Фаина Борисовна Вайзеншток (в девичестве — Перельмутер) вышла замуж за Самуила Мардуховича в 1974-м и через год родила Сеню. Родив Сеню, Фаина Борисовна тут же, не выходя из роддома, стала… диссиденткой. То ли роды так странно повлияли на ее голову, то ли это было простое совпадение. Неизвестно. Но факт остается фактом. В доме Вайзенштоков царил форменный кошмар. Совершенно некошерный. Маленький перепуганный ребенок с «Дядей Степой» в руках. Самуил Мардухович, пишущий сценарий про майора КГБ, виртуозно распутывающего заговоры ЦРУ и Моссада против СССР. И Фаина Борисовна, перепечатывающая одним пальцем «Архипелаг Гулаг» на машинке. Перестрелки воплей:
— Прихвостень коммуняк!
— Юда в юбке! (он произносил именно так — «юда»).
— Цековский минетчик!.. Необрезанный блюдолиз!
Это была правда. Насчет — «необрезанный». Отец Вайзеншток — пламенный большевик — сына не обрезал из принципиальных соображений.
— Уолстритская шлюха!
— Торговец совестью!
— Сионистская подстилка!
— Шлимазл!
— От профурсетки слышу!
— Потс!
— Сука!
Весь этот бред тянулся восемь лет. В 1983-м Фаина Борисовна развелась с Самуилом Мардуховичем и уехала в Израиль. Суд отсудил ребенка отцу. «Я вернусь за сыном» — сказала мать.
В Израиле Фаина Борисовна заболела раком и умерла совсем молодой в 89-м.

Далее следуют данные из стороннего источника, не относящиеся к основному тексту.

(** X8.  [replaceLastBrick] on a path without empty segments: after it
    has returned, a file that held bricks holds the given brick in the last
    place and the others as before, so the number of bricks is the same; a
    file without bricks stays without, and a path that resolved to nothing
    names an empty file. *)
Theorem replaceLastBrick_then_getBricksMeta (normalize : string -> string)
    now path brick bm bm' :
  pathIsPlain (normalize path) = true ->
  replaceLastBrick normalize now path brick bm = (bm', Ok tt) ->
  (getDeepestNode normalize path bm = Ok None ->
   getBricksMeta normalize path bm' = Ok (Some [])) /\
  (forall r n hl,
     getDeepestNode normalize path bm = Ok (Some (r, n)) ->
     nodeIsDirectory n = false -> hashLinks n = Some hl ->
     exists hl',
       getBricksMeta normalize path bm' = Ok (Some hl') /\
       List.length hl' = List.length hl /\
       (hl <> [] -> hl' = removelast hl ++ [brick])).
Proof.
  intros Hplain Hrep.
  destruct (replaceBrickWith_ok _ _ _ _ _ _ Hplain Hrep)
    as [Hold [c [Hg [Hlive [Hi Hh]]]]].
  split.
  - intros Hnone. destruct (at_missing _ _ _ _ Hold Hnone) as [Ei Eb].
    rewrite (getBricksMeta_of _ _ _ _ _ Hg Hlive) by congruence.
    now rewrite Hh, Eb.
  - intros r n hl Hsome Hfile Hhl.
    destruct (at_present _ _ _ _ _ _ Hold Hsome) as [_ [_ [Ei Eb]]].
    unfold nodeIsDirectory in Hfile. destruct (items n) eqn:En; [discriminate|].
    rewrite (getBricksMeta_of _ _ _ _ _ Hg Hlive) by congruence.
    rewrite Hh, Eb, Hhl. eexists. split; [reflexivity|].
    destruct hl as [|b hl]; [split; [reflexivity | congruence]|].
    split; [|reflexivity].
    unfold replaceLast. apply length_removelast_snoc. discriminate.
Qed.

Lemma replaceLastBrick_then_getBricksMeta_witness :
  exists hl',
    getBricksMeta pskNormalize "f"
      (fst (replaceLastBrick pskNormalize "t2" "f" (mkBrickRef "c2" "h2" None None)
              mapWithTopFile)) = Ok (Some hl') /\
    List.length hl' = 1.
Proof.
  destruct (proj2 (replaceLastBrick_then_getBricksMeta pskNormalize "t2" "f"
                     (mkBrickRef "c2" "h2" None None) mapWithTopFile
                     (fst (replaceLastBrick pskNormalize "t2" "f"
                             (mkBrickRef "c2" "h2" None None) mapWithTopFile))
                     eq_refl eq_refl)
              ["f"]
              (Node [("createdAt", VStr "t1"); ("updatedAt", VStr "t1")] None
                    (Some [mkBrickRef "c1" "h1" None None]))
              [mkBrickRef "c1" "h1" None None] eq_refl eq_refl eq_refl)
    as [hl' [H1 [H2 _]]].
  exists hl'. split; [exact H1 | exact H2].
Defined.

(** ** Creating files and folders *)

Lemma createNode_ok normalize now path ty bm bm' :
  createNode normalize now path ty bm = (bm', Ok tt) ->
  exists r, createNodesFromPath now ty (normalize path) bm = (bm', Ok r).
Proof.
  unfold createNode.
  destruct (String.eqb (normalize path) "/"); [discriminate|].
  destruct (getDeepestNode normalize (dirname (normalize path)) bm) as [parentDir|e];
    [|discriminate].
  destruct (String.eqb (basename (normalize path)) EmptyString); [discriminate|].
  destruct (createNodesFromPath now ty (normalize path) bm) as [bm1 [r|e]] eqn:Ec.
  - assert (H : forall x : BrickMap * outcome unit,
              (x = (bm1, Ok tt) \/ exists e, x = (bm, Throw e)) ->
              x = (bm', Ok tt) -> exists r0, (bm1, Ok r : outcome ref) = (bm', Ok r0)).
    { intros x [-> | [e ->]] Hx; [|discriminate]. inversion Hx. now exists r. }
    apply H. destruct parentDir as [[r0 parentNode]|]; [|now left].
    destruct (String.eqb (dirname (normalize path)) EmptyString); [now left|].
    destruct (items parentNode) as [its|]; [|right; eauto].
    destruct (getProp (basename (normalize path)) its), ty;
      try (now left); right; eauto.
  - intros H. exfalso. destruct parentDir as [[r0 parentNode]|]; [|discriminate].
    destruct (String.eqb (dirname (normalize path)) EmptyString); [discriminate|].
    destruct (items parentNode) as [its|]; [|discriminate].
    destruct (getProp (basename (normalize path)) its), ty; discriminate.
Qed.

(** X9.  [createNode], the body of [createFolder] and [createFile], on a
    path without empty segments: after it has returned the path names a
    node that is not tombstoned; a node that was there has kept its kind,
    and where there was none there is a directory for [createFolder] and a
    file without bricks for [createFile]. *)
Theorem createNode_then_stat (normalize : string -> string) now path ty bm bm' :
  pathIsPlain (normalize path) = true ->
  createNode normalize now path ty bm = (bm', Ok tt) ->
  fileExists normalize path bm' = Ok (Some true) /\
  stat normalize path bm' =
    match stat normalize path bm with
    | Ok kind => Ok kind
    | Throw _ => Ok (match ty with Parent => DirectoryType | Child => FileType end)
    end /\
  (getDeepestNode normalize path bm = Ok None -> ty = Child ->
   getBricksMeta normalize path bm' = Ok (Some [])).
Proof.
  intros Hplain Hc. destruct (createNode_ok _ _ _ _ _ _ Hc) as [r Hr].
  destruct (createNodesFromPath_spec normalize now ty _ path bm bm' r
              eq_refl Hplain Hr) as [-> [_ [_ [Hat [Hnew Hold]]]]].
  rewrite Hat in Hnew.
  split; [|split].
  - rewrite (fileExists_of _ _ _ _ _ Hnew).
    destruct (nodeAt (pathNames (normalize path)) bm);
      [rewrite nodeIsDeleted_clear | rewrite nodeIsDeleted_freshNode]; reflexivity.
  - unfold stat. rewrite Hnew, Hold.
    destruct (nodeAt (pathNames (normalize path)) bm) as [c0|]; [reflexivity|].
    unfold nodeIsDirectory. rewrite items_freshNode. now destruct ty.
  - intros Hnone ->. rewrite Hold in Hnone.
    destruct (nodeAt (pathNames (normalize path)) bm) as [c0|]; [discriminate|].
    rewrite (getBricksMeta_of _ _ _ _ _ Hnew).
    + now rewrite hashLinks_freshNode.
    + apply nodeIsDeleted_freshNode.
    + now rewrite items_freshNode.
Qed.

Lemma createNode_then_stat_witness :
  stat pskNormalize "d/e/x"
    (fst (createFolder pskNormalize "t2" "d/e/x" mapWithFolder)) = Ok DirectoryType /\
  stat pskNormalize "f"
    (fst (createFolder pskNormalize "t2" "f" mapWithTopFile)) = Ok FileType /\
  getBricksMeta pskNormalize "d/e/x"
    (fst (createFile pskNormalize "t2" "d/e/x" mapWithFolder)) = Ok (Some []).
Proof.
  split; [|split].
  - exact (proj1 (proj2 (createNode_then_stat pskNormalize "t2" "d/e/x" Parent
                           mapWithFolder
                           (fst (createFolder pskNormalize "t2" "d/e/x" mapWithFolder))
                           eq_refl eq_refl))).
  - exact (proj1 (proj2 (createNode_then_stat pskNormalize "t2" "f" Parent
                           mapWithTopFile
                           (fst (createFolder pskNormalize "t2" "f" mapWithTopFile))
                           eq_refl eq_refl))).
  - exact (proj2 (proj2 (createNode_then_stat pskNormalize "t2" "d/e/x" Child
                           mapWithFolder
                           (fst (createFile pskNormalize "t2" "d/e/x" mapWithFolder))
                           eq_refl eq_refl))
             eq_refl eq_refl).
Defined.

(** ** Deleting and reading *)

Lemma nodeIsDirectory_deleteNode hdr now n :
  nodeIsDirectory (deleteNode hdr now n) = nodeIsDirectory n.
Proof.
  unfold nodeIsDirectory.
  destruct (items n) as [its|] eqn:Ei.
  - destruct (deleteNode_directory hdr now n) as [-> _]; [|reflexivity].
    unfold nodeIsDirectory. now rewrite Ei.
  - destruct (deleteNode_file hdr now n) as [_ ->]; [|reflexivity].
    unfold nodeIsDirectory. now rewrite Ei.
Qed.

Lemma items_deleteNode hdr now n :
  items (deleteNode hdr now n) =
  match items n with Some _ => Some [] | None => None end.
Proof.
  destruct (items n) as [its|] eqn:Ei.
  - apply deleteNode_directory. unfold nodeIsDirectory. now rewrite Ei.
  - apply deleteNode_file. unfold nodeIsDirectory. now rewrite Ei.
Qed.

(** X10.  In a map with time stamps, after [delete] of a path that
    resolves to a node, [fileExists] is false and [fileDeleted] is true for
    the path, and [getBricksMeta] throws (the folder error for a directory,
    not-found for a file); when the node was not tombstoned before, the
    listings under the path are empty. *)
Theorem delete_then_queries (normalize : string -> string)
    (pathJoin : string -> string -> string) now path bm r n recursive :
  normalize (normalize path) = normalize path ->
  timestampsEnabled (header bm) = true ->
  getDeepestNode normalize path bm = Ok (Some (r, n)) ->
  fileExists normalize path (fst (delete normalize now path bm)) = Ok (Some false) /\
  fileDeleted normalize path (fst (delete normalize now path bm)) = Ok (Some true) /\
  getBricksMeta normalize path (fst (delete normalize now path bm)) =
    Throw (if nodeIsDirectory n then PathIsFolder path else PathNotFound path) /\
  (nodeIsDeleted n = false ->
   getFileList normalize pathJoin path recursive (fst (delete normalize now path bm)) =
     Ok [] /\
   getFolderList normalize pathJoin path recursive (fst (delete normalize now path bm)) =
     Ok []).
Proof.
  intros Hidem Hts Hg. unfold delete.
  rewrite (getDeepestNode_normalize normalize (normalize path) path bm Hidem), Hg.
  destruct (nodeIsDeleted n) eqn:Hdel; cbn [fst].
  - unfold fileExists, fileDeleted, getBricksMeta. rewrite Hg, Hdel.
    split; [reflexivity|]. split; [reflexivity|]. split; [|discriminate].
    now destruct (nodeIsDirectory n).
  - pose proof (getDeepestNode_mutateAt_kind normalize path bm r n
                  (deleteNode (header bm) now) Hg
                  (nodeIsDirectory_deleteNode _ _ _)) as Hg'.
    unfold fileExists, fileDeleted, getBricksMeta, getFileList, getFolderList.
    rewrite Hg', nodeIsDirectory_deleteNode, (deleteNode_stamped _ now n Hts),
      items_deleteNode.
    split; [reflexivity|]. split; [reflexivity|]. split.
    + now destruct (nodeIsDirectory n).
    + intros _. now destruct (items n).
Qed.

Lemma delete_then_queries_witness :
  fileExists pskNormalize "a/b/file.txt"
    (fst (delete pskNormalize "t2" "a/b/file.txt" mapWithFile)) = Ok (Some false) /\
  getBricksMeta pskNormalize "a/b"
    (fst (delete pskNormalize "t2" "a/b" mapWithFile)) = Throw (PathIsFolder "a/b") /\
  getFileList pskNormalize (fun a b => join [a; b]) "a/b" None
    (fst (delete pskNormalize "t2" "a/b" mapWithFile)) = Ok [].
Proof.
  split; [|split].
  - exact (proj1 (delete_then_queries pskNormalize (fun a b => join [a; b]) "t2"
                    "a/b/file.txt" mapWithFile _ _ None eq_refl eq_refl eq_refl)).
  - exact (proj1 (proj2 (proj2 (delete_then_queries pskNormalize
                    (fun a b => join [a; b]) "t2"
                    "a/b" mapWithFile _ _ None eq_refl eq_refl eq_refl)))).
  - exact (proj1 (proj2 (proj2 (proj2 (delete_then_queries pskNormalize
                    (fun a b => join [a; b]) "t2"
                    "a/b" mapWithFile _ _ None eq_refl eq_refl eq_refl))) eq_refl)).
Defined.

«Здесь, на Родине, она бы выжила!» — рыдал Вайзеншток-старший. А Вайзеншток-младший превратился в того странного Сеню, которого знала я. Комок нервов и вечное бегство от себя. Мать все-таки вырвалась на свидание с сыном в 88-м, в перерыве между двумя химиями, предпоследней и последней. Лысая, в чем-то вроде тюбетейки, худая, как смерть, с пепельно-желтушной кожей, в «наморднике». Намордник судорожно надувался от дыхания. Она была похожа на инопланетянку. От былой красоты (ее в годы молодости и здоровья все хором сравнивали с Элиной Быстрицкой) остались только два огромных черных солнца глаз. В них была то ли боль, то ли изумление, то ли упрек. Там было все. А главное — там была смерть. Черная дыра жизни.
Разговор матери с сыном получился какой-то несуразный. Вернее, он не получился. Сеня замкнулся, Фаина не знала, что сказать. Я не знаю, как это все происходило. Думаю, там произошло что-то ужасное. В конце концов она заплакала и ушла. Улетела в Израиль умирать.

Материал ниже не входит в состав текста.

(* ===== verification/UtilsVector.v ===== *)
(** * Vector utilities (include/mammut/utils.hpp)

    The templates of [mammut::utils] on [std::vector]: membership, the moves of elements
    between two vectors, and the conversions between an enumerator and its name.  A range
    past the end of a vector is undefined behaviour.  The two vectors of a move are distinct
    objects, as in every use of the program. *)
From S2P Require Import Prelude UtilsText.

Section vectors.
Context {T : Type} `{EqDecision T}.

(** [utils::contains], include/mammut/utils.hpp:313-316. *)
Definition contains (vec : list T) (value : T) : bool := bool_decide (value ∈ vec).

(** [utils::contains], include/mammut/utils.hpp:324-332. *)
Fixpoint containsAll (x y : list T) : bool :=
  match x with
  | [] => true
  | a :: x' => if contains y a then containsAll x' y else false
  end.

(** [utils::insertFrontToEnd], include/mammut/utils.hpp:340-343. *)
Definition insertFrontToEnd (a b : list T) (n : nat) : outcome (list T) :=
  if (n <=? length a)%nat then Ret (b ++ take n a) else Undef "iterator past the end".

(** [utils::insertToEnd], include/mammut/utils.hpp:350-353. *)
Definition insertToEnd (a b : list T) : outcome (list T) := insertFrontToEnd a b (length a).

(** [utils::moveFrontToEnd], include/mammut/utils.hpp:362-366. The result is the pair of the
    two vectors after the call. *)
Definition moveFrontToEnd (a b : list T) (n : nat) : outcome (list T * list T) :=
  b' ← insertFrontToEnd a b n; Ret (drop n a, b').

(** [utils::moveToEnd], include/mammut/utils.hpp:374-377. *)
Definition moveToEnd (a b : list T) : outcome (list T * list T) := moveFrontToEnd a b (length a).

(** [utils::insertEndToFront], include/mammut/utils.hpp:385-389. [a.size() - n] wraps when [n]
    is greater, which leaves the iterator outside the vector. *)
Definition insertEndToFront (a b : list T) (n : nat) : outcome (list T) :=
  if (n <=? length a)%nat then Ret (drop (length a - n) a ++ b) else Undef "iterator past the end".

(** [utils::insertToFront], include/mammut/utils.hpp:396-399. *)
Definition insertToFront (a b : list T) : outcome (list T) := insertEndToFront a b (length a).

(** [utils::moveEndToFront], include/mammut/utils.hpp:408-413. *)
Definition moveEndToFront (a b : list T) (n : nat) : outcome (list T * list T) :=
  b' ← insertEndToFront a b n; Ret (take (length a - n) a, b').

(** [utils::moveToFront], include/mammut/utils.hpp:421-424. *)
Definition moveToFront (a b : list T) : outcome (list T * list T) := moveEndToFront a b (length a).
End vectors.

(** [utils::convertVector], include/mammut/utils.hpp:432-439. [cast] is the [static_cast]. *)
Definition convertVector {T V} (cast : T -> V) (source : list T) : list V :=
  fold_left (fun destination x => destination ++ [cast x]) source [].

(** ** Enumerators and their names *)

(** The first blank-separated word of [s], as [operator>>] of a [std::string] extracts it, and
    what follows it; no word leaves the target unchanged. *)
Fixpoint take_word (s : string) : string * string :=
  match s with
  | EmptyString => (EmptyString, EmptyString)
  | String c s' => if isspace c then (EmptyString, s)
                   else let '(w, r) := take_word s' in (String c w, r)
  end.
Definition read_word (s : string) : option (string * string) :=
  let '(w, r) := take_word (skip_spaces s) in
  if str_empty w then None else Some (w, r).

Fixpoint find_index (v : string) (l : list string) : option nat :=
  match l with
  | [] => None
  | a :: l' => if bool_decide (a = v) then Some 0%nat else S <$> find_index v l'
  end.

(** [operator>> of an enumRefHolder], include/mammut/utils.hpp:749-765. The enumerator keeps the
    value it had before the call when no name matches. *)
Definition enum_extract (data : list string) (stream : string) (enumVal : outcome Z) : outcome Z :=
  let value := match read_word stream with Some (w, _) => w | None => EmptyString end in
  match find_index value data with
  | Some i => Ret (Z.of_nat i)
  | None => enumVal
  end.

(** [operator<< of an enumConstRefHolder], include/mammut/utils.hpp:744-747. *)
Definition enum_insert (data : list string) (enumVal : Z) : outcome string :=
  if enumVal <? 0 then Undef "enumStrings out of range" else vec_index data (Z.to_nat enumVal).

(** [utils::stringToEnum], include/mammut/utils.hpp:788-793. *)
Definition stringToEnum (data : list string) (s : string) (e : outcome Z) : outcome Z :=
  enum_extract data s e.

(** [utils::enumToString], include/mammut/utils.hpp:781-786. *)
Definition enumToString (data : list string) (e : Z) : outcome string := enum_insert data e.

(** * Theorems *)
Section vectors_theorems.
Context {T : Type} `{EqDecision T}.
Implicit Types (a b x y : list T).

Lemma contains_spec y (v : T) : contains y v = true <-> v ∈ y.
Proof. unfold contains. by rewrite bool_decide_eq_true. Qed.

Lemma containsAll_spec x y : containsAll x y = true <-> x ⊆ y.
Proof.
  induction x as [|v x IH]; simpl.
  { split; [intros _; set_solver|done]. }
  destruct (contains y v) eqn:E.
  - apply contains_spec in E. rewrite IH. set_solver.
  - split; [done|]. intros H. assert (v ∈ y) as Hv by set_solver.
    apply contains_spec in Hv. congruence.
Qed.

Lemma moveFrontToEnd_ok a b n :
  (n <= length a)%nat -> moveFrontToEnd a b n = Ret (drop n a, b ++ take n a).
Proof. intros. unfold moveFrontToEnd, insertFrontToEnd. by destruct (Nat.leb_spec n (length a)); [|lia]. Qed.

Lemma moveEndToFront_ok a b n :
  (n <= length a)%nat ->
  moveEndToFront a b n = Ret (take (length a - n) a, drop (length a - n) a ++ b).
Proof. intros. unfold moveEndToFront, insertEndToFront. by destruct (Nat.leb_spec n (length a)); [|lia]. Qed.

Lemma convertVector_map {V} (cast : T -> V) (source : list T) :
  convertVector cast source = map cast source.
Proof.
  assert (forall l, fold_left (fun d (e : T) => d ++ [cast e]) source l = l ++ map cast source) as H.
  { induction source as [|v s IH]; intros l; simpl; [by rewrite app_nil_r|].
    rewrite IH. by rewrite <- app_assoc. }
  apply (H []).
Qed.
End vectors_theorems.
#[export] Hint Rewrite @convertVector_map : mammut.

Lemma find_index_nth data i s :
  NoDup data -> data !! i = Some s -> find_index s data = Some i.
Proof.
  revert i; induction data as [|d data IH]; intros i Hnd Hi; [done|].
  simpl. inversion Hnd; subst. destruct i as [|i]; simpl in Hi.
  - injection Hi as ->. by rewrite bool_decide_true.
  - rewrite bool_decide_false; [by rewrite (IH i)|].
    intros ->. by apply list_elem_of_lookup_2 in Hi.
Qed.

Lemma find_index_lt v l i : find_index v l = Some i -> (i < length l)%nat.
Proof.
  revert i. induction l as [|a l IH]; intros i; simpl; [done|]. case_bool_decide; [intros [= <-]; lia|].
  destruct (find_index v l) as [j|]; simpl; [|done]. intros [= <-]. specialize (IH j eq_refl). lia.
Qed.

Lemma find_index_None data s : find_index s data = None <-> s ∉ data.
Proof.
  induction data as [|d data IH]; simpl; [set_solver|].
  case_bool_decide; [set_solver|].
  destruct (find_index s data); simpl; set_solver.
Qed.

Lemma take_word_nospace s :
  str_all (fun c => negb (isspace c)) s = true -> take_word s = (s, EmptyString).
Proof.
  induction s as [|c s IH]; simpl; [done|].
  destruct (isspace c); simpl; [done|]. intros H. by rewrite IH.
Qed.

Lemma read_word_nospace s :
  s <> EmptyString -> str_all (fun c => negb (isspace c)) s = true ->
  read_word s = Some (s, EmptyString).
Proof.
  intros Hne H. destruct s as [|c s]; [done|]. unfold read_word. simpl in *.
  destruct (isspace c) eqn:E; [done|]. simpl in H.
  cbn [take_word]. rewrite E. by rewrite take_word_nospace.
Qed.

Наверное, всю эту историю своей жизни Сеня рассказал только мне. Но о том, что было во время свидания с матерью, он не рассказал даже мне.
В Валентиновку к Сене — я возвращаюсь к маю 93-го — я приехала изо всей нашей компании первой. Привезла какие-то продукты. Ситуация в то время с продуктами была смешная. Я чистила полугнилую и мягковатую картошку, а Сеня резал салат из всего, что было: от редиски до сайры. Он называл это «Салат Cosmopolitan». Болтали о чем-то неважном и приятном. Не помню, о чем, наверное, мыли кости приятелям.
Есть такой терапийный жанр совместного мытья костей кому-нибудь. Причем прелесть в том, чтобы представить этого «кого-нибудь» в смысле «мы лучше», но так, чтобы совместно сделать вид, что мы никого не опускаем. Наоборот: мы восхищаемся. Вся фишка в балансировании между: «мы лучше» и «он славный, и мы его очень любим». Неизъяснимое удовольствие. Заговор избранных. Великосветское опускалово. Куртуазный очернёж. Впрочем, все это делалось без злости.
Потом стал прибывать народ. Как сказал классик, дав лучшее в истории нашей словесности начало для крупной прозаической формы, «гости съезжались на дачу». Но у классика продолжения не было, а у меня — наоборот.
Съехалось около десяти человек. Пять мальчиков, пять девочек. С особенным нетерпением ждали Вахтанга Гаидзе. Замечательная фамилия. Кличка у Вахтанга была, конечно, «автомент». Вахтанг должен был привезти пять литров чачи и пять же литров «Изабеллы». На Кавказе тогда уже вовсю воевали, но Вахтанговы родственники регулярно высылали из горнила битв вполне мирные продукты. К чаче и вину, кстати, прилагался сулугуни и не совсем грузинская бастурма. Которую Сеня упорно называл «мастурбой».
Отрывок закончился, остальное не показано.